One speculation to suggest why the authors of the canonical gospels did not attach their names to them is that the gospel story was so commonly well known at the time that there was no need for such authentication.
To take just one facet of this argument here:
Around 140-150 ce Justin Martyr wrote from Rome after traveling throughout the regions of Syria and Greece. Many scholars have followed (quite reasonably) the dedicated research that has persuaded them that Justin did know our canonical gospels. This conclusion has not gone unchallenged, however, but I won’t go into the lengthy arguments here. Instead, I’d like to list some areas where Justin’s knowledge of the gospel narrative does not fit with the canonical documents.
- Jesus had no genealogy.
- Jesus was born in a cave outside Bethlehem.
- Jesus escaped the notice of all others till he was an adult. (No 12 year old child in the temple.)
- When Jesus was baptized the Jordan river was consumed with fire.
- Pilate was part of the conspiracy to kill Jesus.

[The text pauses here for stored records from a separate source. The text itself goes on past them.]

Definition with_notifications (x : list (string * Z)) (st : Dispenser) : Dispenser :=
  {| currentEmail := currentEmail st; emailDatabase := emailDatabase st;
     lastCheckedMessages := lastCheckedMessages st;
     hasNotificationPermission := hasNotificationPermission st;
     deviceId := deviceId st; localStorage := localStorage st;
     storageQuota := storageQuota st;
     notificationApi := notificationApi st;
     expirationDialog := expirationDialog st; toasts := toasts st;
     notifications := x; console := console st |}.

Definition with_console (x : list string) (st : Dispenser) : Dispenser :=
  {| currentEmail := currentEmail st; emailDatabase := emailDatabase st;
     lastCheckedMessages := lastCheckedMessages st;
     hasNotificationPermission := hasNotificationPermission st;
     deviceId := deviceId st; localStorage := localStorage st;
     storageQuota := storageQuota st;
     notificationApi := notificationApi st;
     expirationDialog := expirationDialog st; toasts := toasts st;
     notifications := notifications st; console := x |}.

- The Jewish synagogue sentenced Jesus to death and handed him over to King Herod to carry out the execution (‘under Pilate’). (So it really was the Jews and not the Romans who killed him after all.)
- It was AFTER Jesus was crucified that the disciples all forsook him.

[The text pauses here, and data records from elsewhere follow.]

(** X16: an update or a delete for an id that no row has is rejected by
    the store and, the handlers having no [try]/[catch], is not answered;
    the table is unchanged.  Reading such an id is answered with 404. *)
Theorem crud_write_to_missing_id_escapes t rq z :
  Crud.route rq = Crud.POST_posts_id ∨
    Crud.route rq = Crud.POST_posts_id_delete →
  Crud.where_id (Crud.params_id rq) = Some z →
  Crud.find_by_id z (Crud.rows t) = None →
  Crud.respond t rq = Throw ∧
  Crud.step t rq = t ∧
  Crud.respond t (Crud.show_request z) = Ok (Send 404 "Post not found").
Proof.
  intros Hroute Hz Hfind.
  destruct (crud_where_id_Some _ _ Hz) as [_ Hint].
  split; [|split].
  - crud_unfold. destruct Hroute as [-> | ->]; simpl;
      destruct (Crud.query_throws rq); try done; by rewrite Hz, Hfind.
  - crud_unfold. destruct Hroute as [-> | ->]; simpl;
      destruct (Crud.query_throws rq); try done; by rewrite Hz, Hfind.
  - by rewrite crud_show_response, Hint, Hfind.
Qed.

(** X17: ids are not reused: once a post has been deleted on a well-formed
    table, GET /posts/:id for its id answers 404 "Post not found" after
    every later sequence of requests. *)
Theorem crud_deleted_id_stays_gone t rq z r rqs :
  Crud.table_ok t →
  Crud.route rq = Crud.POST_posts_id_delete →
  Crud.where_id (Crud.params_id rq) = Some z →
  Crud.query_throws rq = false →
  Crud.find_by_id z (Crud.rows t) = Some r →
  Crud.respond (Crud.run (Crud.step t rq) rqs) (Crud.show_request z) =
    Ok (Send 404 "Post not found").
Proof.
  intros (Hids & Hrange & Hnext) Hroute Hz Hq Hfind.
  destruct (crud_where_id_Some _ _ Hz) as [_ Hint].
  destruct (crud_find_by_id_Some _ _ _ Hfind) as [Hid Hin].
  assert (z < Crud.next_post_id t)%Z as Hlt.
  { rewrite Forall_forall in Hrange. specialize (Hrange r Hin). lia. }
  assert (∀ t', Crud.find_by_id z (Crud.rows t') = None →
                (z < Crud.next_post_id t')%Z →
                Crud.find_by_id z (Crud.rows (Crud.run t' rqs)) = None)
    as Hgone.
  { induction rqs as [|rq' rqs IH]; intros t' Hnone Hlt'; [done|].
    simpl. destruct (crud_step_cases t' rq')
      as [->|[(ti & _ & _ & _ & _ & ->)|[(z0 & r0 & _ & _ & _ & _ & ->)
         |(z0 & r0 & _ & _ & _ & _ & ->)]]]; apply IH; simpl; try done.
    - rewrite crud_find_by_id_app, Hnone. unfold Crud.row_id. simpl.
      rewrite bool_decide_eq_false_2; [done|lia].
    - lia.
    - rewrite crud_find_by_id_update. case_bool_decide as Hz0; [|done].
      subst z0. by rewrite Hnone.
    - rewrite crud_find_by_id_filter. by case_bool_decide. }
  rewrite crud_show_response, Hint, Hgone; [done| |].
  - crud_unfold. rewrite Hroute. simpl. rewrite Hq, Hz, Hfind. simpl.
    rewrite crud_find_by_id_filter. by rewrite bool_decide_eq_true_2.
  - crud_unfold. rewrite Hroute. simpl. by rewrite Hq, Hz, Hfind.
Qed.

(** X18: a request that is not answered has changed nothing, and the GET
    routes never change the table. *)
Theorem crud_only_answered_posts_write t rq :
  (Crud.respond t rq = Throw → Crud.step t rq = t) ∧
  (Crud.route rq ≠ Crud.POST_posts →
   Crud.route rq ≠ Crud.POST_posts_id →
   Crud.route rq ≠ Crud.POST_posts_id_delete →
   Crud.step t rq = t).
Proof.
  destruct (crud_step_cases t rq)
    as [Hsame|[(ti & Hr & _ & _ & Hresp & _)|[(z & r & Hr & _ & _ & Hresp & _)
       |(z & r & Hr & _ & _ & Hresp & _)]]]; [done| | |];
    (split; [by rewrite Hresp|by rewrite Hr]).
Qed.

End CrudRoutes.

(** * The further properties on concrete requests *)

Lemma alice_server_emails :
  user_email <$> users (srv_db alice_server) = ["alice@example.com"].
Proof. reflexivity. Qed.

Lemma crud_demo_table_ok : Crud.table_ok crud_demo_table.
Proof.
  apply crud_run_table_ok. unfold Crud.table_ok. simpl.
  split; [apply NoDup_nil_2|]. split; [apply Forall_nil_2|lia].
Qed.

(** Alice logs out and logs in again: the table is as before. *)
Lemma user_rows_are_kept_witness :
  srv_db (@run demo_bcrypt alice_server
            [with_cookie "t1" 10 "t2" (bare_request POST_logout);
             form_request POST_login "alice@example.com" "secret1"])
  = srv_db alice_server.
Proof.
  apply (@user_rows_are_kept demo_bcrypt alice_server).
  repeat constructor; discriminate.
Defined.

(** A request without cookie to the guarded route. *)
Lemma guard_agrees_with_currentUser_witness :
  response (@handle demo_bcrypt alice_server (bare_request GET_posts_id)).1
  = Ok (Redirect "/login").
Proof.
  apply (@guard_agrees_with_currentUser demo_bcrypt alice_server
           (bare_request GET_posts_id)); reflexivity.
Defined.

(** Alice's cookie at the moment her session expires. *)
Lemma stored_session_served_until_expiry_witness :
  response (@handle demo_bcrypt alice_server
              (with_cookie "t1" 604800000 "t2" (bare_request GET_posts_id))).1
  = Ok (Redirect "/login").
Proof.
  apply (@stored_session_served_until_expiry demo_bcrypt alice_server
           (with_cookie "t1" 604800000 "t2" (bare_request GET_posts_id))
           "t1" {| entry_userId := 1; expiresAt := 604800000 |});
    try reflexivity; try discriminate; try (simpl; lia).
Defined.

(** Alice registers, logs in, and reads a post with her cookie. *)
Lemma login_opens_guarded_route_witness :
  response
    (@handle demo_bcrypt
       (@step demo_bcrypt
          (@run demo_bcrypt empty_server
             [form_request POST_register "alice@example.com" "secret1"])
          (form_request POST_login "alice@example.com" "secret1"))
       (with_cookie "t1" 10 "t2" (bare_request GET_posts_id))).1
  ≠ Ok (Redirect "/login").
Proof.
  apply (@login_opens_guarded_route demo_bcrypt
           [form_request POST_register "alice@example.com" "secret1"]
           (form_request POST_login "alice@example.com" "secret1")
           (with_cookie "t1" 10 "t2" (bare_request GET_posts_id)));
    try reflexivity.
  right. reflexivity.
Defined.


(** Bob registers after alice. *)
Lemma registration_decided_by_email_witness :
  response (@handle demo_bcrypt alice_server
              (with_cookie "t9" 5 "t2"
                 (form_request POST_register "bob@example.com" "hunter22"))).1
    = Ok (Redirect "/posts") ∧
  response (@handle demo_bcrypt alice_server
              (with_cookie "t9" 5 "t2"
                 (form_request POST_register "alice@example.com" "hunter22"))).1
    = Ok (Render "auth/register" (LError "Email already registered")).
Proof.
  split.
  - apply (@registration_decided_by_email demo_bcrypt alice_server
             (with_cookie "t9" 5 "t2"
                (form_request POST_register "bob@example.com" "hunter22"))
             "bob@example.com" "hunter22");
      try reflexivity; try discriminate; try (simpl; lia).
    rewrite alice_server_emails. intros Hin%list_elem_of_singleton.
    discriminate.
  - apply (@registration_decided_by_email demo_bcrypt alice_server
             (with_cookie "t9" 5 "t2"
                (form_request POST_register "alice@example.com" "hunter22"))
             "alice@example.com" "hunter22");
      try reflexivity; try discriminate; try (simpl; lia).
    rewrite alice_server_emails. by apply list_elem_of_singleton.
Defined.

(** A login with an empty email. *)
Lemma login_requires_both_fields_witness :
  response (@handle demo_bcrypt alice_server
              (form_request POST_login "" "secret1")).1
  = Ok (Render "auth/login" (LError "Email and password required")).
Proof.
  apply (@login_requires_both_fields demo_bcrypt alice_server
           (form_request POST_login "" "secret1")); [reflexivity|].
  left. reflexivity.
Defined.

(** The post list while the post query rejects. *)
Lemma post_query_rejection_escapes_witness :
  response (@handle demo_bcrypt alice_server
              (with_failing_posts (bare_request GET_posts))).1 = Throw ∧
  response (@handle demo_bcrypt alice_server
              (with_failing_posts
                 (with_cookie "t1" 10 "t2" (bare_request GET_posts_id)))).1
    = Throw.
Proof.
  split.
  - apply (@post_query_rejection_escapes demo_bcrypt alice_server
             (with_failing_posts (bare_request GET_posts))).
    left. split; reflexivity.
  - apply (@post_query_rejection_escapes demo_bcrypt alice_server
             (with_failing_posts
                (with_cookie "t1" 10 "t2" (bare_request GET_posts_id)))).
    right. repeat split; reflexivity.
Defined.

(** A fourth post is created and read back. *)
Lemma crud_create_then_show_witness :
  Crud.respond
    (Crud.step crud_demo_table
       (Crud.form_request Crud.POST_posts Crud.JsNaN "fourth" "d" 30))
    (Crud.show_request 4)
  = Ok (Render "posts/show"
          (LPost {| post_id := 4; post_title := "fourth";
                    post_content := Some "d" |})).
Proof.
  apply (crud_create_then_show crud_demo_table
           (Crud.form_request Crud.POST_posts Crud.JsNaN "fourth" "d" 30)
           "fourth"); try reflexivity.
  apply crud_demo_table_ok.
Defined.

- (One scholar has read Justin to mean that at the time of Jesus’ arrest he was totally alone — um, i.e. Jesus, not the scholar nor Justin.)
- After his resurrection he appeared to “the 12” (including Judas presumably?)

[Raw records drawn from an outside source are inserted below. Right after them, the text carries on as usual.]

Lemma wiki_dependency_rows (self : PkgDep) (key d : string)
    (deps : gmap string (list Provider)) (providers : list Provider) :
  dep self !! key = Some deps → deps !! d = Some providers →
  ∃ t,
    emits
      (bind (query (fun dep => provider_count dep key d)) (fun c =>
       bind (print ("| rowspan=" +:+ dquote +:+ str c +:+ dquote +:+ " | "
                    +:+ d)) (fun _ =>
       bind (query (fun dep => get_provider_list dep key d)) (fun providers =>
         for_each providers wiki_provider)))) self t tt ∧
    rows_ended t = length providers.
Proof.
  intros Hdeps Hp.
  destruct (for_each_rows providers wiki_provider self (fun _ => 1))
    as (t & Hrun & Hrows).
  { intros p _. apply wiki_provider_rows. }
  destruct (providers_of_ok self key d deps providers Hdeps Hp) as [Hget _].
  pose proof (provider_count_ok _ _ _ _ _ Hdeps Hp) as Hcount.
  eexists. split.
  - do 3 emits_step. exact Hrun.
  - simpl. count_rows. by rewrite Hrows, sum_list_ones.
Qed.

Lemma wiki_package_rows (self : PkgDep) (print_all : bool)
    (row_span : gmap string nat) (key : string) (pkg_count : nat) :
  entries self →
  is_Some (pkg self !! key) →
  ∃ t,
    emits (wiki_package print_all row_span key pkg_count) self t
      (pkg_count + 1) ∧
    rows_ended t =
      if bool_decide (effective self print_all key = []) then 1
      else provider_rows self print_all key.
Proof.
  intros Hwf [info Hinfo].
  assert (is_Some (dep self !! key)) as [deps Hdeps].
  { apply elem_of_dom, Hwf, elem_of_dom. by eexists. }
  destruct (get_dep_list_declared self key deps print_all Hdeps)
    as (d_list & Hd & Hsub).
  unfold provider_rows, effective. rewrite Hd.
  assert (get_version self key = Ok (version info)) as Hv.
  { unfold get_version, get_field. by rewrite Hinfo. }
  assert (get_repository self key = Ok (repository info)) as Hr.
  { unfold get_repository, get_field. by rewrite Hinfo. }
  destruct (for_each_rows d_list
              (fun dep_name =>
                 bind (query (fun dep => provider_count dep key dep_name))
                   (fun c =>
                 bind (print ("| rowspan=" +:+ dquote +:+ str c +:+ dquote
                              +:+ " | " +:+ dep_name)) (fun _ =>
                 bind (query (fun dep => get_provider_list dep key dep_name))
                   (fun providers => for_each providers wiki_provider))))
              self (fun d => length (providers_of self key d)))
    as (t & Hrun & Hrows).
  { intros d Hin.
    assert (is_Some (deps !! d)) as [providers Hp].
    { apply elem_of_keys, elem_of_sorted. by eapply elem_of_sublist. }
    destruct (providers_of_ok self key d deps providers Hdeps Hp) as [_ ->].
    by eapply wiki_dependency_rows. }
  unfold wiki_package.
  destruct d_list as [|d0 d_list].
  - eexists. split.
    + do 7 emits_step. cbn [length]. rewrite bool_decide_eq_true_2 by done.
      repeat emits_step.
    + simpl. by count_rows.
  - rewrite (bool_decide_eq_false_2 (_ = [])) by done.
    eexists. split.
    + do 7 emits_step. rewrite bool_decide_eq_false_2 by done.
      eapply emits_bind; [exact Hrun|]. apply emits_ret.
    + simpl app. count_rows. rewrite Hrows. change (rows_ended []) with 0.
      lia.
Qed.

- And on that day Jesus taught his twelve the church ordinances like eucharist (eaten after resurrection as a memorial he had come in flesh, not eaten before his death as sign of the new covenant), prayers, readings and handouts to the poor.
And to go beyond the gospels, into the early history of the church:
- The twelve disciples went out immediately from that day throughout the whole world. (Contradicting canonical Acts)
- And straightaway the Roman armies invaded to punish the Jews by laying Jerusalem waste and ending the reign of the last king of the Jews, Herod, so that from that time on Judea was ruled by Rome. (The war of 66-70 ce came early that year.)
The citations for these points can be found via an earlier post here.
So if the gospel narrative was so well known inside out that normal rules of author authentication did not apply, the above state of knowledge of a leading churchman in Rome seems quite strange. It does appear that there were many competing gospel narratives from early days (have not touched here the additional evidence for this found in other NT and early noncanonical writings) and it took some time well into the second century before the “gospel truth” became part of established Christian lore.
Latest posts by Neil Godfrey (see all)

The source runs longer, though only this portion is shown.